Other industry analysts agreed, saying that operational BI is a better description of what most companies that have implemented tactical BI systems are currently doing.

“Most BI is not real time in the sense that the data is actually real time,” said Claudia Imhoff, president of consulting firm Intelligent Solutions Inc. She added that true real-time BI and analytics typically involve event- or stream-based technologies such as complex event processing (CEP) software.

In fact, the data used for “real-time” BI often can be anywhere from a few minutes to 24 hours old, or even older, Imhoff said. “The trick is to understand the business problem and determine if low-latency data is good enough,” she noted.

For example, BI data may not have to be fully up to date to enable users to predict when a product inventory will run out during a promotional campaign. Low-latency data delivery may also be suitable for analyzing and managing logistics issues, such as getting a product to a VIP customer at the optimal time.

Potential benefits of a real-time BI system
In addition to CEP tools, real-time BI can be enabled through change data capture technology and data virtualization software, among other means. According to Imhoff, the potential benefits include faster decisions based on more timely data; better customer satisfaction due to improved customer service; reduced “opportunity costs” in marketing and sales; and supply chain management savings through just-in-time deliveries and reduced inventory levels.

When it comes to constructing a real-time BI system, there are two primary approaches that companies can take, said Colin White, president of consulting firm BI Research. One is to extend your existing data warehousing environment, and the other is to implement all-new technology.

“Either way, you must break the problem into three pieces: the time to get data, the analysis and the time to deliver that data to users to make a decision,” White said. Each of those areas has separate technical challenges, such as loading a data warehouse faster or implementing processes for pre-calculating analytic routines or speeding the data analysis process once information is in the data warehouse.

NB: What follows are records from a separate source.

(* ===== verification/StreamCompactorSafety.v ===== *)
(** * Stream compaction keeps every live record

    Proofs about [StreamCompactor]: the physically merged object reads back to the live
    records of its sources, a whole pass leaves every live record findable, and a
    composite merge links every live block to the object that holds it. *)
From S2P Require Import Prelude Collections Codec ObjectStore ObjectFormat ObjectIO Composite Metadata Upload CompactPlan CompactExec Compaction StorageDurable CompactionSafety StreamCompactor.

Lemma index_entries_snoc id p l b :
  0 ≤ p → p + total_size l < 2 ^ 64 → (∀ i, id i = -1) →
  index_entries id 0 p (l ++ [b])
  = index_entries id 0 p l
    ++ [ {| bi_block_id := -1; bi_stream_id := db_stream_id b; bi_start_offset := db_start_offset b;
            bi_end_offset_delta := u32 (u64 (db_end_offset b - db_start_offset b));
            bi_record_count := db_record_count b; bi_start_position := p + total_size l;
            bi_size := u32 (db_size b) |} ].
Proof.
  intros Hp Ht Hid. generalize 0%nat as i. revert p Hp Ht. induction l as [|a l IH]; intros p Hp Ht i; cbn.
  - rewrite Hid. do 2 f_equal. lia.
  - cbn in Ht. pose proof (total_size_nonneg l). unfold db_size in *. rewrite (u64_small (p + _)) by int_lia.
    rewrite IH by lia. f_equal. do 3 f_equal. lia.
Qed.

Section Merge.
Context (data : StreamDataBlock → bytes) (threshold sid start : Z).
Hypothesis Hthr : 0 ≤ threshold < 2 ^ 32.

Definition dead (b : StreamDataBlock) : bool := bk_end_offset b <=? start.

(** A pending or flushed group of the merge. *)
Record group_fit (g : list StreamDataBlock) : Prop := {
  gf_ok : Forall block_ok g;
  gf_stream : Forall (λ b, bk_stream_id b = sid) g;
  gf_ends : group_ends g;
  gf_total : total g < 2 ^ 32;
}.

(** Where the merge stands after the live blocks [live]: flushed groups and a pending one. *)
Record merge_inv (live : list StreamDataBlock) (g : MergeState) (done cur : list (list StreamDataBlock)) : Prop := {
  mi_live : concat done ++ concat cur = live;
  mi_pos : mg_next_block_position g = total live;
  mi_done : Forall group_fit done;
  mi_indexes : mg_indexes g = index_entries (λ _, -1) 0 0 (group_block data <$> done);
  mi_cur :
    match cur with
    | [] => mg_group_size g = 0
    | [c] => group_fit c ∧ mg_group_size g = total c ∧ mg_group_start_position g = total (concat done)
        ∧ (∃ a z, head c = Some a ∧ last c = Some z ∧ mg_group_start_offset g = bk_start_offset a
             ∧ mg_last_index g = Some (bk_index z))
        ∧ u32 (mg_group_record_count g) = foldl (λ n b, u32 (n + bi_record_count (bk_index b))) 0 c
    | _ => False
    end;
}.

Lemma group_fit_single b : block_ok b → bk_stream_id b = sid → group_fit [b].
Proof.
  intros Hb Hs. constructor; [by apply Forall_singleton|by apply Forall_singleton| |].
  - exists b, b. pose proof (bo_offsets _ Hb). pose proof (bo_end _ Hb). pose proof (bo_delta _ Hb). split_and!; try done; int_lia.
  - cbn. destruct (bo_sized _ Hb). lia.
Qed.

Lemma group_fit_pos c : group_fit c → 0 < total c.
Proof.
  intros [Hok _ (a & z & Ha & _) _]. apply total_pos; [|by destruct c].
  eapply Forall_impl; [exact Hok|]. intros b Hb. apply Hb.
Qed.

Lemma total_groups_size groups :
  Forall (sizes_match data) groups → total_size (group_block data <$> groups) = total (concat groups).
Proof. apply groups_total. Qed.

(** The entry of the pending group is the one an object writer gives its block. *)
Lemma group_entry_spec done g c :
  merge_inv (concat done ++ c) g done [c] → Forall (sizes_match data) (done ++ [c]) → total (concat done) + total c < 2 ^ 64 →
  ∀ z, mg_last_index g = Some z →
  mg_indexes g ++ [group_entry sid g z] = index_entries (λ _, -1) 0 0 (group_block data <$> done ++ [c]).
Proof.
  intros [_ _ Hd Ei (Hf & Es & Ep & (a & z' & Ha & Hz & Eo & El) & Er)] Hm Ht z Ez.
  apply Forall_app in Hm as [Hmd Hmc]. apply Forall_cons in Hmc as [Hmc _].
  assert (0 ≤ total (concat done)) as H0.
  { apply total_nonneg, Forall_concat. eapply Forall_impl; [exact Hd|]. intros x [Hx _ _ _]. eapply Forall_impl; [exact Hx|]. intros b Hb. apply Hb. }
  pose proof (group_fit_pos _ Hf).
  rewrite fmap_app. cbn. rewrite index_entries_snoc; [|lia|rewrite groups_total by done; lia|done].
  rewrite <- Ei, groups_total by done. f_equal. f_equal. rewrite El in Ez. injection Ez as <-.
  unfold group_entry, group_block. cbn. rewrite Ha, Hz, Eo, Ep, Er, Es. cbn.
  assert (sid = bk_stream_id a) as ->.
  { destruct Hf as [_ Hst _ _]. rewrite Forall_forall in Hst. symmetry. apply Hst. by apply head_Some_elem_of. }
  f_equal. f_equal. rewrite <- (group_block_size data c Hmc). done.
Qed.

Lemma merge_live_block live g done cur vds b :
  merge_inv live g done cur → Forall (sizes_match data) (done ++ cur) → total live + bk_size b < 2 ^ 64 →
  block_ok b → bk_stream_id b = sid → (∀ a, a ∈ live → bk_start_offset a ≤ bk_start_offset b) → dead b = false →
  ∃ g' done' cur', merge_block threshold sid start g vds (bk_index b) = Some (g', vds)
    ∧ mg_compacted_start_offset g' = mg_compacted_start_offset g
    ∧ merge_inv (live ++ [b]) g' done' cur'.
Proof.
  intros Hinv Hm Ht Hb Hst Hle Hdead. pose proof Hinv as [Elive Epos Hd Ei Hc].
  assert (0 ≤ total (concat done)) as H0.
  { apply total_nonneg, Forall_concat. eapply Forall_impl; [exact Hd|]. intros x [Hx _ _ _]. eapply Forall_impl; [exact Hx|]. intros y Hy. apply Hy. }
  pose proof (bo_sized _ Hb) as Hsz. unfold sized in Hsz. pose proof (bo_count _ Hb) as Hcnt.
  unfold merge_block. unfold dead, bk_end_offset in Hdead. rewrite Hdead.
  match goal with |- context [if ?x then _ else Some g] => destruct x eqn:Ecut end.
  - (* a new group opens *)
    assert (∃ idx done', (if mg_group_size g =? 0 then Some (mg_indexes g)
       else let* last := mg_last_index g in Some (mg_indexes g ++ [group_entry sid g last])) = Some idx
       ∧ idx = index_entries (λ _, -1) 0 0 (group_block data <$> done') ∧ Forall group_fit done' ∧ concat done' = live)
      as (idx & done' & -> & Eidx & Hd' & El').
    { destruct cur as [|c [|]]; [| |done].
      - rewrite Hc. exists (mg_indexes g), done. cbn in Elive. rewrite app_nil_r in Elive. done.
      - cbn in Elive. rewrite app_nil_r in Elive. subst live. rewrite total_app in Ht.
        pose proof Hc as (Hf & Es & _ & (a & z & Ha & Hz & _ & El) & _). pose proof (group_fit_pos _ Hf). rewrite Es.
        replace (total c =? 0) with false by lia. rewrite El. eexists _, (done ++ [c]). split; [reflexivity|]. split; [|split].
        + eapply group_entry_spec; [done|done|lia|done].
        + apply Forall_app. split; [done|]. by apply Forall_singleton.
        + rewrite concat_app. cbn. by rewrite app_nil_r. }
    cbn. eexists _, done', [[b]]. split; [reflexivity|]. split; [done|]. constructor; cbn; try done.
    + by rewrite El'.
    + rewrite total_app, Epos. cbn. change (bi_size (bk_index b)) with (bk_size b). rewrite u64_small; [lia|].
      rewrite <- Elive, total_app in *. assert (0 ≤ total (concat cur)); [|int_lia].
      destruct cur as [|c [|]]; [done| |done]. cbn. rewrite app_nil_r. destruct Hc as [Hf _]. pose proof (group_fit_pos _ Hf). lia.
    + split; [by apply group_fit_single|]. split; [change (bi_size (bk_index b)) with (bk_size b); rewrite u64_small; int_lia|].
      split; [by rewrite El', Epos|]. split; [by exists b, b|]. rewrite u32_u64. by rewrite Z.add_0_l.
  - rewrite !orb_false_iff in Ecut. destruct Ecut as [[[Ez Ethr] _] Edelta].
    destruct cur as [|c [|]]; [by rewrite Hc in Ez| |done]. cbn in Elive. rewrite app_nil_r in Elive.
    destruct Hc as (Hf & Es & Ep & (a & z & Ha & Hz & Eo & El) & Er). pose proof (group_fit_pos _ Hf).
    rewrite <- Elive, total_app in Ht. change (bi_size (bk_index b)) with (bk_size b) in *.
    rewrite Es, u64_small in Ethr by int_lia. rewrite Eo in Edelta. change (bi_end_offset (bk_index b)) with (bk_end_offset b) in Edelta.
    assert (bk_start_offset a ≤ bk_start_offset b) as Hab.
    { apply Hle. rewrite <- Elive. apply elem_of_app. right. by apply head_Some_elem_of. }
    pose proof Hf as [Hok Hstr Hends Htot]. assert (block_ok a) as Hoa.
    { rewrite Forall_forall in Hok. apply Hok. by apply head_Some_elem_of. }
    pose proof (bo_offsets _ Hb). pose proof (bo_end_u64 _ Hb). pose proof (bo_offsets _ Hoa).
    rewrite u64_small in Edelta by int_lia.
    cbn. eexists _, done, [c ++ [b]]. split; [reflexivity|]. split; [done|]. constructor; cbn; try done.
    + rewrite app_nil_r. by rewrite app_assoc, Elive.
    + rewrite Epos, <- Elive, !total_app. cbn. rewrite u64_small; int_lia.
    + split; [|split; [|split; [done|split]]].
      * constructor; [apply Forall_app; split; [done|by apply Forall_singleton]|apply Forall_app; split; [done|by apply Forall_singleton]| |].
        -- exists a, b. rewrite last_snoc. destruct c as [|x c]; [done|]. cbn in Ha |- *. injection Ha as ->.
           rewrite Forall_forall in Hstr. split_and!; try done; [rewrite Hst; apply Hstr; left|lia|int_lia].
        -- rewrite total_app. cbn. lia.
      * rewrite Es, total_app. cbn. rewrite u64_small; int_lia.
      * exists a, b. rewrite last_snoc. destruct c as [|x c]; [done|]. done.
      * rewrite u32_u64, foldl_app. cbn. rewrite <- Er. int_lia.
Qed.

There are quite a few things that can be done in a traditional BI and data warehousing environment to speed up the information flow and help business users make decisions faster, White said. But like Hackathorn and Imhoff, he warned that there are limits.

Store and analyze in a real-time BI system – or analyze and store?
Most of the available techniques can move you toward data-delivery cycles of a few minutes after information is created, according to White – but if you’re looking for sub-second response times, it may not be feasible to bring data into the data warehouse first.

“If you want to get closer to real time,” White said, “you tend to look for what I call an analyze-and-store model, where you analyze the data as it goes through the system and then store the results.” Like Imhoff, he cited event- and stream-based analytics processes, in which data is captured, filtered and aggregated closer to the source system.

In short, there are many variations of real-time BI and ways to move toward it, depending on an organization’s specific requirements, IT infrastructure and existing BI investments. And it’s not all rocket science. However, Imhoff cautioned that real-time BI isn’t always the right solution to BI problems – and that it can create problems of its own.

“Even with real-time BI, organizations still have to worry about the integration of the data being analyzed,” Imhoff said. Furthermore, real-time BI can yield false positives or negatives that might lead to bad business decisions if not detected, “and the models used can rapidly become dated or out of sync with a changing business scenario,” she added. As a result, making sure that a real-time BI system is a good fit for your organization, and that your internal processes are set up to handle it, is critical to a successful deployment.

Alan R. Earls is a Boston-area freelance writer who focuses on business and technology.